Nowadays, a vast amount of videos are taken due to the exponential growth of commercial devices capable of video recording. The main targets of such videos include sports that users may record in, e.g., a public event or a professional match. These videos are usually long, containing redundant and uninteresting parts, and thus they are often stored and never reviewed again. The field of sports video summarization allows to automatically extract the highlights of the original video for a quick review. Existing work in this field leverages various knowledge in application domains, e.g., structure of games and editing conventions, which are commonly found in broadcast video.
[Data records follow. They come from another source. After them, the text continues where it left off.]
Lemma fencer_rows_loop_eq (gender : string) (rows : list Row) :
  forall (acc : list FencerProfile.t) (s : Scraper W),
    fencer_rows_loop gender rows acc s
    = (Ok (acc ++ parsed_fencers gender rows),
       with_log (log s ++ fencer_row_warnings gender rows) s).
Proof.
  induction rows as [|cells rest IH]; intros acc s.
  - cbn [fencer_rows_loop parsed_fencers fencer_row_warnings flat_map].
    rewrite !app_nil_r. destruct s; reflexivity.
  - cbn [fencer_rows_loop parsed_fencers fencer_row_warnings flat_map].
    destruct (parse_fencer_row gender cells) as [[f|]|e] eqn:E.
    + rewrite IH. cbn [app]. rewrite <- app_assoc. reflexivity.
    + rewrite IH. reflexivity.
    + rewrite (parse_fencer_row_raises _ _ _ E).
      cbn [is_value_or_index_error]. unfold bind, log_event.
      rewrite IH. cbn [with_log log app]. rewrite <- app_assoc.
      reflexivity.
Qed.

Lemma ranking_rows_loop_eq (gender weapon age_category season : string)
  (rows : list Row) :
  forall (acc : list RankingEntry.t) (s : Scraper W),
    ranking_rows_loop gender weapon age_category season rows acc s
    = (Ok (acc ++ parsed_rankings gender weapon age_category season rows),
       with_log
         (log s ++ ranking_row_warnings gender weapon age_category season rows)
         s).
Proof.
  induction rows as [|cells rest IH]; intros acc s.
  - cbn [ranking_rows_loop parsed_rankings ranking_row_warnings flat_map].
    rewrite !app_nil_r. destruct s; reflexivity.
  - cbn [ranking_rows_loop parsed_rankings ranking_row_warnings flat_map].
    destruct (parse_ranking_row gender weapon age_category season cells)
      as [[r|]|e] eqn:E.
    + rewrite IH. cbn [app]. rewrite <- app_assoc. reflexivity.
    + rewrite IH. reflexivity.
    + rewrite (parse_ranking_row_raises _ _ _ _ _ _ E).
      cbn [is_value_or_index_error]. unfold bind, log_event.
      rewrite IH. cbn [with_log log app]. rewrite <- app_assoc.
      reflexivity.
Qed.



End Tables.

(** ** Records: what a parsed row holds *)

Ltac invert_rbind H :=
  repeat (let a := fresh "c" in
          let E := fresh "E" in
          apply rbind_Ok in H; destruct H as (a & E & H)).

Lemma parse_fencer_row_fields (gender : string) (cells : Row)
  (fencer : FencerProfile.t) :
  parse_fencer_row gender cells = Ok (Some fencer) ->
  FencerProfile.gender fencer = gender_marker gender
  /\ (exists c5, cell_text cells 5 = Ok c5
                 /\ int_or_zero (PyStr.strip c5)
                    = Ok (FencerProfile.birth_year fencer))
  /\ (exists c0 c1 c2 c3 c4,
        FencerProfile.licence fencer = PyStr.strip c0
        /\ FencerProfile.last_name fencer = PyStr.strip c1
        /\ FencerProfile.first_name fencer = PyStr.strip c2
        /\ FencerProfile.club fencer = PyStr.strip c3
        /\ FencerProfile.nation fencer = PyStr.strip c4)
  /\ (exists c6, FencerProfile.handedness fencer = PyStr.strip c6).
Proof.
  unfold parse_fencer_row. intros E.
  destruct (Nat.leb_spec 7 (length cells)) as [Hmin|Hmin]; [|discriminate].
  destruct (Nat.ltb_spec 6 (length cells)) as [Hlen|Hlen]; [|lia].
  invert_rbind E. inversion E; subst fencer; cbn.
  match goal with
  | Hh : rbind _ _ = Ok _ |- _ =>
      let t := fresh "t" in
      apply rbind_Ok in Hh; destruct Hh as (t & _ & Hh); inversion Hh
  end.
  repeat split; eauto 10.
Qed.

Lemma parse_ranking_row_fields (gender weapon age_category season : string)
  (cells : Row) (entry : RankingEntry.t) :
  parse_ranking_row gender weapon age_category season cells = Ok (Some entry) ->
  label_of entry = RankingsCall gender weapon age_category season
  /\ (exists c0, cell_text cells 0 = Ok c0
                 /\ int_or_zero (PyStr.strip c0) = Ok (RankingEntry.rank entry))
  /\ coefficient_of cells = Ok (RankingEntry.coefficient entry)
  /\ (exists c1 c2 c3 c4 c5,
        RankingEntry.competition entry = PyStr.strip c1
        /\ RankingEntry.venue entry = PyStr.strip c2
        /\ RankingEntry.nation entry = PyStr.strip c3
        /\ RankingEntry.category entry = PyStr.strip c4
        /\ RankingEntry.discipline entry = PyStr.strip c5).
Proof.
  unfold parse_ranking_row. intros E.
  destruct (6 <=? length cells)%nat; [|discriminate].
  invert_rbind E. inversion E; subst entry; cbn.
  repeat split; eauto 10.
Qed.

Lemma digit_value_nonneg (c : ascii) :
  PyStr.isdecimal_char c = true -> 0 <= PyStr.digit_value c <= 9.
Proof.
  unfold PyStr.isdecimal_char, PyStr.digit_value. intros E.
  apply andb_prop in E. destruct E as [E1 E2].
  apply N.leb_le in E1. apply N.leb_le in E2. lia.
Qed.

Lemma decimal_value_nonneg (s : string) :
  forall acc, PyStr.forallb_str PyStr.isdecimal_char s = true ->
              0 <= acc -> 0 <= PyStr.decimal_value acc s.
Proof.
  induction s as [|c r IH]; intros acc E Hacc.
  - exact Hacc.
  - cbn [PyStr.forallb_str] in E. apply andb_prop in E. destruct E as [Ec Er].
    cbn [PyStr.decimal_value]. apply IH; [exact Er|].
    pose proof (digit_value_nonneg c Ec). lia.
Qed.

Lemma int_or_zero_nonneg (t : string) (z : Z) :
  int_or_zero t = Ok z -> 0 <= z.
Proof.
  unfold int_or_zero, int_of_digits.
  destruct (PyStr.isdigit t); [|intros E; inversion E; lia].
  destruct (negb (t =? "")%string) ; cbn [andb]; [|discriminate].
  destruct (PyStr.forallb_str PyStr.isdecimal_char t) eqn:Ed; [|discriminate].
  intros E. inversion E. apply decimal_value_nonneg; [exact Ed | lia].
Qed.

Lemma float_of_decimal_nonneg (t : string) (q : Q) :
  float_of_decimal t = Ok q -> (0 <= q)%Q.
Proof.
  unfold float_of_decimal.
  match goal with |- (if ?b then _ else _) = _ -> _ => destruct b eqn:C end;
    [|discriminate].
  apply andb_prop in C. destruct C as [C _].
  apply andb_prop in C. destruct C as [_ Ed].
  intros E.
  match type of E with
  | Ok (Qred ?x) = _ =>
      assert (Hq : q = Qred x) by congruence; rewrite Hq;
      apply (Qle_trans _ x)
  end.
  - unfold Qle. cbn [Qnum Qden].
    pose proof (decimal_value_nonneg _ 0 Ed (Z.le_refl 0)). lia.
  - apply (proj2 (Qle_lteq _ _)). right. symmetry. apply Qred_correct.
Qed.

Lemma coefficient_of_nonneg (cells : Row) (q : Q) :
  coefficient_of cells = Ok q -> (0 <= q)%Q.
Proof.
  unfold coefficient_of.
  destruct (6 <? length cells)%nat;
    [|intros E; inversion E; apply Qle_refl].
  destruct (cell_text cells 6) as [c6|]; cbn [rbind]; [|discriminate].
  destruct (PyStr.isdigit (PyStr.remove_char "." (PyStr.strip c6)));
    [|intros E; inversion E; apply Qle_refl].
  apply float_of_decimal_nonneg.
Qed.

(** X3.  No parsed record holds a negative number: the birth year of a
    profile, and the rank and the coefficient of a ranking entry, are at
    least zero (a cell with a sign fails the digit test and becomes 0). *)
Theorem parsed_numbers_nonnegative
  (gender weapon age_category season : string) (cells : Row) :
  (forall fencer,
      parse_fencer_row gender cells = Ok (Some fencer) ->
      0 <= FencerProfile.birth_year fencer)
  /\ (forall entry,
         parse_ranking_row gender weapon age_category season cells
         = Ok (Some entry) ->
         0 <= RankingEntry.rank entry
         /\ (0 <= RankingEntry.coefficient entry)%Q).
Proof.
  split.
  - intros fencer E.
    destruct (parse_fencer_row_fields _ _ _ E) as (_ & (c5 & _ & Hy) & _).
    apply (int_or_zero_nonneg _ _ Hy).
  - intros entry E.
    destruct (parse_ranking_row_fields _ _ _ _ _ _ E)
      as (_ & (c0 & _ & Hr) & Hc & _).
    split; [apply (int_or_zero_nonneg _ _ Hr) | apply (coefficient_of_nonneg _ _ Hc)].
Qed.

(** ** Page fetchers: what they return *)

Section Fetchers.

Context {W : Type} `{Browser W}.

Lemma bind_Ok {A B} (m : M W A) (k : A -> M W B) (s s' : Scraper W) (b : B) :
  bind m k s = (Ok b, s') ->
  exists a s1, m s = (Ok a, s1) /\ k a s1 = (Ok b, s').
Proof.
  unfold bind. destruct (m s) as [[a|e] s1]; [|discriminate].
  intros E. exists a, s1. auto.
Qed.

Lemma extract_fencers_result (page : Z) (gender : string)
  (s s' : Scraper W) (fencers : list FencerProfile.t) :
  extract_fencers page gender s = (Ok fencers, s') ->
  fencers = parsed_fencers gender (tl (dom_rows (dom (world s)))).
Proof.
  unfold extract_fencers. intros E.
  apply bind_Ok in E. destruct E as (d & s1 & Ed & E).
  unfold current_dom in Ed. destruct (driver s); [|discriminate].
  inversion Ed; subst d s1.
  apply bind_Ok in E. destruct E as (fs & s2 & El & E).
  rewrite fencer_rows_loop_eq in El. inversion El; subst fs s2.
  unfold bind, log_event, ret in E. inversion E. reflexivity.
Qed.

(** What a fencer page fetch returns: nothing, or the profiles of the rows
    of a table. *)
Lemma scrape_fencers_page_result (page : Z)
  (country first_name last_name gender : string) (s : Scraper W) :
  fst (scrape_fencers_page page country first_name last_name gender s) = []
  \/ exists rows,
       fst (scrape_fencers_page page country first_name last_name gender s)
       = parsed_fencers gender rows.
Proof.
  destruct (scrape_fencers_page page country first_name last_name gender s)
    as [fencers s'] eqn:E. cbn [fst].
  unfold scrape_fencers_page, try_except_all in E.
  match type of E with
  | context [match ?m s with _ => _ end] =>
      destruct (m s) as [[a|e] s1] eqn:Eb
  end; inversion E; subst; [|left; reflexivity].
  apply bind_Ok in Eb. destruct Eb as ([] & s2 & _ & Eb).
  apply bind_Ok in Eb. destruct Eb as (on_page & s3 & _ & Eb).
  destruct on_page.
  - right. eexists. apply (extract_fencers_result _ _ _ _ _ Eb).
  - left. inversion Eb. reflexivity.
Qed.

Lemma scrape_rankings_result (gender weapon age_category season country : string)
  (s : Scraper W) :
  fst (scrape_rankings gender weapon age_category season country s) = []
  \/ exists rows,
       fst (scrape_rankings gender weapon age_category season country s)
       = parsed_rankings gender weapon age_category season rows.
Proof.
  destruct (scrape_rankings gender weapon age_category season country s)
    as [rankings s'] eqn:E. cbn [fst].
  unfold scrape_rankings, try_except_all in E.
  match type of E with
  | context [match ?m s with _ => _ end] =>
      destruct (m s) as [[a|e] s1] eqn:Eb
  end; inversion E; subst; [|left; reflexivity].
  right.
  apply bind_Ok in Eb. destruct Eb as ([] & s2 & _ & Eb).
  apply bind_Ok in Eb. destruct Eb as ([] & s3 & _ & Eb).
  apply bind_Ok in Eb. destruct Eb as (d & s4 & _ & Eb).
  apply bind_Ok in Eb. destruct Eb as ([] & s5 & _ & Eb).
  apply bind_Ok in Eb. destruct Eb as ([] & s6 & _ & Eb).
  apply bind_Ok in Eb. destruct Eb as ([] & s7 & _ & Eb).
  apply bind_Ok in Eb. destruct Eb as (d' & s8 & _ & Eb).
  apply bind_Ok in Eb. destruct Eb as (rs & s9 & El & Eb).
  rewrite ranking_rows_loop_eq in El. inversion El; subst rs s9.
  unfold bind, log_event, ret in Eb. inversion Eb.
  eexists. reflexivity.
Qed.

End Fetchers.

Lemma parsed_rankings_labels (gender weapon age_category season : string)
  (rows : list Row) :
  Forall
    (fun entry => label_of entry = RankingsCall gender weapon age_category season)
    (parsed_rankings gender weapon age_category season rows).
Proof.
  apply Forall_forall. intros entry Hin.
  unfold parsed_rankings in Hin. apply in_flat_map in Hin.
  destruct Hin as (cells & _ & Hin).
  destruct (parse_ranking_row gender weapon age_category season cells)
    as [[r|]|e] eqn:E; try contradiction.
  destruct Hin as [<-|[]].
  apply (parse_ranking_row_fields _ _ _ _ _ _ E).
Qed.

Lemma parsed_fencers_gender (gender : string) (rows : list Row) :
  Forall (fun fencer => FencerProfile.gender fencer = gender_marker gender)
    (parsed_fencers gender rows).
Proof.
  apply Forall_forall. intros fencer Hin.
  unfold parsed_fencers in Hin. apply in_flat_map in Hin.
  destruct Hin as (cells & _ & Hin).
  destruct (parse_fencer_row gender cells) as [[f|]|e] eqn:E;
    try contradiction.
  destruct Hin as [<-|[]].
  apply (parse_fencer_row_fields _ _ _ E).
Qed.

Section FetcherRecords.

Context {W : Type} `{Browser W}.

Lemma scrape_fencers_page_gender (page : Z)
  (country first_name last_name gender : string) (s : Scraper W) :
  Forall (fun fencer => FencerProfile.gender fencer = gender_marker gender)
    (fst (scrape_fencers_page page country first_name last_name gender s)).
Proof.
  destruct (scrape_fencers_page_result page country first_name last_name
              gender s) as [->|[rows ->]].
  - constructor.
  - apply parsed_fencers_gender.
Qed.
However, users' self-recorded videos normally lack any kind of editing conventions and the structure of the sport is sometimes lost, and thus the existing work is ineffective.
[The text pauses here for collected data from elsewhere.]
Definition set_damaged (paths : gset string) (w : world) : world :=
  {| driver := driver w; browsers := browsers w; pages := pages w;
     fs := fs w; damaged := paths; trace := trace w |}.

(** A complete image now stands at [path]. *)
Definition store (path : string) (image : rendering) (w : world) : world :=
  set_damaged (damaged w ∖ {[path]}) (set_fs (<[path := image]> (fs w)) w).

(** The file at [path] was opened for writing and the write did not
    finish: the image that was there is lost and a file cut short is
    left. *)
Definition spoil (path : string) (w : world) : world :=
  set_damaged ({[path]} ∪ damaged w) (set_fs (delete path (fs w)) w).

Definition kill (b : browser_proc) : browser_proc :=
  {| engine := engine b; headless := headless b; alive := false |}.

Definition idle (ms : Z) (p : page_state) : page_state :=
  {| owner := owner p;
     shown := {| location := location (shown p); document := document (shown p);
                 history := history (shown p) ++ [Idled ms] |} |}.

Definition ran (expression : string) (p : page_state) : page_state :=
  {| owner := owner p;
     shown := {| location := location (shown p); document := document (shown p);
                 history := history (shown p) ++ [Ran expression] |} |}.

Definition blank (b : nat) : page_state :=
  {| owner := b;
     shown := {| location := "about:blank"; document := ""; history := [] |} |}.

Definition loaded (e : env) (url : string) (p : page_state) : page_state :=
  {| owner := owner p;
     shown := {| location := url; document := served e url; history := [] |} |}.

Definition live_browser (w : world) (b : nat) : bool :=
  match browsers w !! b with
  | Some bp => alive bp
  | None => false
  end.

(** A page can be used while the browser that owns it is running. *)
Definition live_page (w : world) (p : nat) : option page_state :=
  match pages w !! p with
  | Some pg => if live_browser w (owner pg) then Some pg else None
  | None => None
  end.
This thesis approaches the challenge of summarizing self-recorded sports video by resorting to the field of human action recognition (HAR). We hypothesize that players' actions can be recognized and used as a novel source of semantics to elaborate summaries. The greatest difficulty in HAR is to deal with the variability in the actors' anthropometry and the camera viewpoint. This can be alleviated by using depth information, obtainable by widely used commodity RGB-D sensors (e.g., MS Kinect).
In this thesis, we first propose an HAR method with flexible learning that does not require a large number of training instances to perform recognition. Then, we propose a novel user-generated sports video summarization method that acquires higher level semantics of the video by applying the HAR to RGB-D video sequences. We took Kendo as an example sport to evaluate our method, and investigated the accuracy and quality of the generated summaries objectively and subjectively.